On August 20, 917, the Bulgarian troops, led by Tsar Simeon I, defeated the Byzantine troops in the Battle of Acheloy. The battle was provoked by Byzantium, whose main goal was to neutralize the growing Bulgarian state after the humiliating conditions for Byzantium, achieved in 913. It was then that Prince Simeon was recognized with the title of “King of the Bulgarians”.

Empress Zoe and the rulers of Constantinople decided to defeat Tsar Simeon once and for all. First, they concluded a peace treaty with the Arabs and secured their support, and then they tried to build an anti-Bulgarian alliance. The strategist of Kherson, John Vogas, was sent to attract the Pechenegs, who would be transferred across the Danube by the Byzantine fleet to strike the Bulgarians in the rear. And the strategist of Durrës, Leo Ravnukh, tried to incite the Serbian prince Petar Gojnikovich and through him the Magyars against Simeon.
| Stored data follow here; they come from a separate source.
(** X6.  [unarchive] extracts the entries in order and has no rollback.
    When the archive made of the first entries alone is extracted without
    error, the run on the whole archive is that run followed by the loop
    over the remaining entries from the state it left; in particular a
    reader error after the last entry is fatal, with everything extracted
    left in place.  When the first entries alone fail, the whole archive
    fails with the same error and the same final state: what comes after
    the failing entry is never looked at, and what was written before it
    stays. *)
Theorem X6_unarchive_in_order (cfg : config) (mk : archive -> reader)
  (d : string) (pre rest : list entry) (fin : error) (st : state) :
  mk = TarReader \/ mk = ZipReader ->
  let dir := (Filepath.Abs (wd cfg) d ++ "/")%string in
  match Fetch.unarchive cfg (mk {| entries := pre; final := EOF |}) d st with
  | (Ok tt, st1) =>
      Fetch.unarchive cfg (mk {| entries := pre ++ rest; final := fin |}) d st
      = Fetch.unarchive_loop cfg (S (List.length rest))
          (mk {| entries := rest; final := fin |}) dir st1 /\
      Fetch.unarchive cfg (mk {| entries := pre; final := fin |}) d st
      = (match fin with EOF => Ok tt | _ => Fatal fin end, st1)
  | (res, st1) =>
      Fetch.unarchive cfg (mk {| entries := pre ++ rest; final := fin |}) d st
      = (res, st1)
  end.
Proof.
  intros Hmk dir. unfold Fetch.unarchive, bind, os_MkdirAll, os_call, fail.
  cbn [fs add_call]. fold dir.
  destruct (OS.MkdirAll _ _ _ _ _) as [e|fs1]; [reflexivity|].
  set (st0 := set_fs fs1 _).
  assert (R : forall l f, Fetch.remaining (mk {| entries := l; final := f |})
                          = List.length l)
    by (intros; destruct Hmk as [-> | ->]; reflexivity).
  rewrite !R.
  pose proof (LoopFacts.loop_app cfg mk dir rest fin Hmk pre
                (S (List.length pre)) (S (List.length (pre ++ rest))) st0) as A.
  pose proof (LoopFacts.loop_app cfg mk dir [] fin Hmk pre
                (S (List.length pre)) (S (List.length pre)) st0) as B.
  rewrite app_nil_r in B.
  destruct (Fetch.unarchive_loop cfg (S (List.length pre))
              (mk {| entries := pre; final := EOF |}) dir st0) as [[[]|e|msg|] st1].
  - split.
    + rewrite A by (rewrite ?length_app; lia). f_equal.
      rewrite length_app. lia.
    + rewrite B by lia.
      replace (S (List.length pre) - List.length pre) with 1 by lia.
      cbn [Fetch.unarchive_loop].
      assert (N : Fetch.unarchiveNext (mk {| entries := []; final := fin |})
                  = (Ok (inl fin), mk {| entries := []; final := fin |}))
        by (destruct Hmk as [-> | ->]; reflexivity).
      rewrite N. now destruct fin.
  - apply A; rewrite ?length_app; lia.
  - apply A; rewrite ?length_app; lia.
  - apply A; rewrite ?length_app; lia.
Qed.

Lemma X6_unarchive_in_order_witness :
  Fetch.unarchive Examples.to_out
    (TarReader {| entries := entries Examples.dotdot_entry ++ entries Examples.scenario;
                  final := EOF |}) "/out/" (Examples.fresh "")
  = Fetch.unarchive Examples.to_out (TarReader Examples.dotdot_entry) "/out/"
      (Examples.fresh "").
Proof.
  pose proof (X6_unarchive_in_order Examples.to_out TarReader "/out/"
                (entries Examples.dotdot_entry) (entries Examples.scenario)
                EOF (Examples.fresh "") (or_introl eq_refl)) as H.
  cbv zeta in H.
  change (TarReader {| entries := entries Examples.dotdot_entry; final := EOF |})
    with (TarReader Examples.dotdot_entry) in H.
  destruct (Fetch.unarchive Examples.to_out (TarReader Examples.dotdot_entry)
              "/out/" (Examples.fresh "")) as [[[]|e|msg|] st1] eqn:E;
    try exact H.
  vm_compute in E. discriminate E.
Defined.

(** X7.  [unarchive] never writes to standard output and never changes the
    inferred name, whatever the archive holds and however the run ends. *)
Theorem X7_unarchive_keeps_name_and_stdout (cfg : config) (r : reader)
  (d : string) (st : state) :
  let st' := snd (Fetch.unarchive cfg r d st) in
  targetName st' = targetName st /\ stdout_data st' = stdout_data st.
Proof.
  cbv zeta. unfold Fetch.unarchive, bind, os_MkdirAll, os_call, fail.
  cbn [fs add_call].
  destruct (OS.MkdirAll _ _ _ _ _) as [e|fs1]; [now split|].
  exact (LoopFacts.loop_keeps cfg _ _ r (set_fs fs1 (add_call _ st))).
Qed.

(** * The plain writer *)

Module TreeFacts.
Import OS OSFacts.

Lemma same_kind_refl (a : option node) : Tree.same_kind a a.
Proof. destruct a as [[| |]|]; cbn; auto. Qed.

(** Resolution gives the same result on two trees whose nodes have the
    same kinds. *)
Lemma namei_same_kind (fs fs' : fsys) :
  (forall q, Tree.same_kind (lookup fs q) (lookup fs' q)) ->
  forall (fuel : nat) (cur : ppath) (elems : list string) (follow : bool),
    namei fuel fs cur elems follow = namei fuel fs' cur elems follow.
Proof.
  intros K fuel. induction fuel as [|fuel IH]; intros cur elems follow.
  - now destruct elems.
  - destruct elems as [|e rest]; [reflexivity|]. cbn [namei].
    destruct (String.eqb e ".."); [apply IH|].
    specialize (K (cur ++ [e])).
    destruct (lookup fs (cur ++ [e])) as [[| |t]|],
             (lookup fs' (cur ++ [e])) as [[| |t']|];
      cbn in K; try contradiction; try reflexivity; try apply IH.
    subst t'. destruct (is_nil rest && negb follow); [reflexivity | apply IH].
Qed.

(** Replacing a file by a file changes no kind. *)
Lemma rebind_file (fs : fsys) (p : ppath) (m m' : Z) (c c' : list byte)
  (t t' : option Z) :
  lookup fs p = Some (NFile m c t) ->
  forall q, Tree.same_kind (lookup fs q) (lookup ((p, NFile m' c' t') :: fs) q).
Proof.
  intros L q. rewrite lookup_insert.
  destruct (ppath_eqb p q) eqn:E.
  - apply ppath_eqb_eq in E. subst q. now rewrite L.
  - apply same_kind_refl.
Qed.

Section Process.
Variable wd : string.
Variable umask : Z.

Lemma resolve_same_kind (fs fs' : fsys) (path : string) (follow : bool) :
  (forall q, Tree.same_kind (lookup fs q) (lookup fs' q)) ->
  resolve wd fs path follow = resolve wd fs' path follow.
Proof.
  intros K. unfold resolve. destruct (String.eqb path ""); [reflexivity|].
  now apply namei_same_kind.
Qed.

(** The file [OpenFile] has opened is the empty file the path names. *)
Lemma OpenFile_Stat (fs fs2 : fsys) (path : string) (perm : Z) (h : ppath) :
  OpenFile wd umask fs path perm = inr (fs2, h) ->
  resolve wd fs2 path true = inr h /\
  exists m t, lookup fs2 h = Some (NFile m [] t) /\
              (lookup fs h = None -> m = created_mode umask perm).
Proof.
  unfold OpenFile.
  destruct (resolve wd fs path true) as [e|p] eqn:R; [discriminate|].
  destruct (lookup fs p) as [[m|m c t|tg]|] eqn:L; try discriminate;
    intros E; injection E as <- <-.
  - split.
    + rewrite <- R. symmetry. apply resolve_same_kind.
      now apply rebind_file with (m := m) (c := c) (t := t).
    + exists m, t. split; [apply lookup_insert_eq | congruence].
  - split.
    + now apply resolve_insert.
    + eexists; eexists. split; [apply lookup_insert_eq | reflexivity].
Qed.

(** After a write to the file a path names, [Stat] of the path finds the
    file with the bytes written after those it held. *)
Lemma Write_Stat (fs : fsys) (path : string) (h : ppath) (m : Z)
  (c data : list byte) (t : option Z) :
  resolve wd fs path true = inr h ->
  lookup fs h = Some (NFile m c t) ->
  Stat wd (Write fs h data) path = inr (NFile m (c ++ data) t).
Proof.
  intros R L. unfold Stat, Write. rewrite L.
  rewrite <- (resolve_same_kind fs _ path true
                (rebind_file fs h m m c (c ++ data) t t L)).
  now rewrite R, lookup_insert_eq.
Qed.

End Process.
End TreeFacts.

Section PlainWriter.
Variable cfg : config.

(** The plain writer on a file that has been opened. *)
Lemma write_to_file (r : stream) (h : OS.ppath) (st : state) :
  Fetch.write r (File h) st
  = (Ok (ending r), set_fs (OS.Write (fs st) h (data r)) st).
Proof.
  unfold Fetch.write, io_Copy, Close, bind, ret. cbn [snd].
  now destruct (ending r).
Qed.

End PlainWriter.

(** X8.  The plain writer to a file.  When the destination is not standard
    output and the file can be opened, [write(r, targetFile())] leaves at
    the path of the file (the target made absolute, joined first with the
    inferred name when the target is a directory) a regular file holding
    exactly the bytes of the stream, whatever the file held before; the run
    is fatal exactly when the stream ended with an error, and then the
    bytes read before the error are in the file.  Nothing is written to
    standard output, and the two calls made are the [MkdirAll] of the
    parent and the [OpenFile]. *)
Theorem X8_plain_writer_file (cfg : config) (r : stream) (st : state)
  (fs1 fs2 : OS.fsys) (h : OS.ppath) :
  stdout cfg = false ->
  (targetIsDir cfg = true ->
   GoStrings.ContainsRune (targetName st) Filepath.Separator = false) ->
  let path := Filepath.Abs (wd cfg)
                (if targetIsDir cfg
                 then Filepath.Join [target cfg; targetName st]
                 else target cfg) in
  OS.MkdirAll (wd cfg) (umask cfg) (fs st) (Filepath.Dir path) (octal [7; 7; 7])
  = inr fs1 ->
  OS.OpenFile (wd cfg) (umask cfg) fs1 path (octal [6; 6; 6]) = inr (fs2, h) ->
  exists st',
    Main.plain cfg r st
    = (match ending r with None => Ok tt | Some e => Fatal e end, st') /\
    (exists m t, OS.Stat (wd cfg) (fs st') path = inr (OS.NFile m (data r) t)) /\
    stdout_data st' = stdout_data st /\
    targetName st' = targetName st /\
    calls st' = calls st ++ [CMkdirAll (Filepath.Dir path) (octal [7; 7; 7]);
                             COpenFile path (octal [6; 6; 6])].
Proof.
  intros Ho Hn path Hm Hopen.
  destruct (TreeFacts.OpenFile_Stat _ _ _ _ _ _ _ Hopen) as (R & m & t & L & _).
  assert (E : Fetch.targetFile cfg st
              = (Ok (File h),
                 set_fs fs2 (add_call (COpenFile path (octal [6; 6; 6]))
                   (set_fs fs1 (add_call (CMkdirAll (Filepath.Dir path)
                                            (octal [7; 7; 7])) st))))).
  { unfold Fetch.targetFile, bind, ret, fail, get,
      os_MkdirAll, os_OpenFile, os_call, Filepath.FromSlash.
    rewrite Ho. subst path.
    destruct (targetIsDir cfg).
    - rewrite (Hn eq_refl). cbn [fs add_call]. rewrite Hm.
      cbn [fs set_fs add_call]. now rewrite Hopen.
    - cbn [fs add_call]. rewrite Hm.
      cbn [fs set_fs add_call]. now rewrite Hopen. }
  unfold Main.plain, bind. rewrite E, write_to_file. cbn [fs set_fs].
  eexists. split; [destruct (ending r); reflexivity|].
  cbn [fs set_fs stdout_data calls add_call targetName]. repeat split.
  - exists m, t. now rewrite (TreeFacts.Write_Stat _ _ _ _ m [] (data r) t R L).
  - now rewrite <- app_assoc.
Qed.

Lemma X8_plain_writer_file_witness :
  exists st' m t,
    Main.plain {| stdout := false; targetIsDir := true; target := "/out";
                  wd := "/home"; umask := octal [0; 2; 2] |}
               (Examples.content "payload") (Examples.with_out "a.bin")
    = (Ok tt, st') /\
    OS.Stat "/home" (fs st') "/out/a.bin"
    = inr (OS.NFile m (Bytes.of_string "payload") t).
Proof.
  destruct (X8_plain_writer_file
              {| stdout := false; targetIsDir := true; target := "/out";
                 wd := "/home"; umask := octal [0; 2; 2] |}
              (Examples.content "payload") (Examples.with_out "a.bin")
              (fs (Examples.with_out "a.bin"))
              ((["out"; "a.bin"]%string, OS.NFile (octal [6; 4; 4]) [] None)
                 :: fs (Examples.with_out "a.bin"))
              ["out"; "a.bin"]%string eq_refl)
    as (st' & E & (m & t & S) & _).
  - intros _. vm_compute. reflexivity.
  - vm_compute. reflexivity.
  - vm_compute. reflexivity.
  - exists st', m, t. split; [exact E | exact S].
Defined.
The goal was to strike Bulgaria simultaneously from all sides.

The prince of Zakhulm, Mikhail Vishnevich, warned Simeon about the moves of Leo Ravnukh, and he managed not only to prevent the Roman-Hungarian alliance, but also to make his recent northern enemy an ally. The diplomatic battle to attract the Pechenegs was also won by the Bulgarian king, who had foresight established his first alliance with them back in 896.

The battle left an indelible memory among the Byzantines (according to Leo the Deacon, who lived 50 years after the battle, “heaps of bones can still be seen at the Aheloy River, where the Roman army was then ignominiously slaughtered”).

This victory also had an important psychological effect on the Byzantine army, which, seeing that it was losing the battle, fled. In a desperate attempt to stop the Bulgarians on their way to Constantinople, the Byzantines gathered the remnants of their army near the village of Katasirti and were again defeated in a night battle.

For the first time in Bulgarian history, at the initiative of Tsar Simeon I, the blessing of water was performed on the Bulgarian battle flags before the battle of the Aheloy River.

Later, the ritual began to be performed every year on Epiphany (Yordanovden), and not only before a battle. The tradition was restored in 1880 by the first Minister of War after the Liberation, Pyotr Parensov. After an interruption in 1946, the tradition was resumed on January 6, 1992.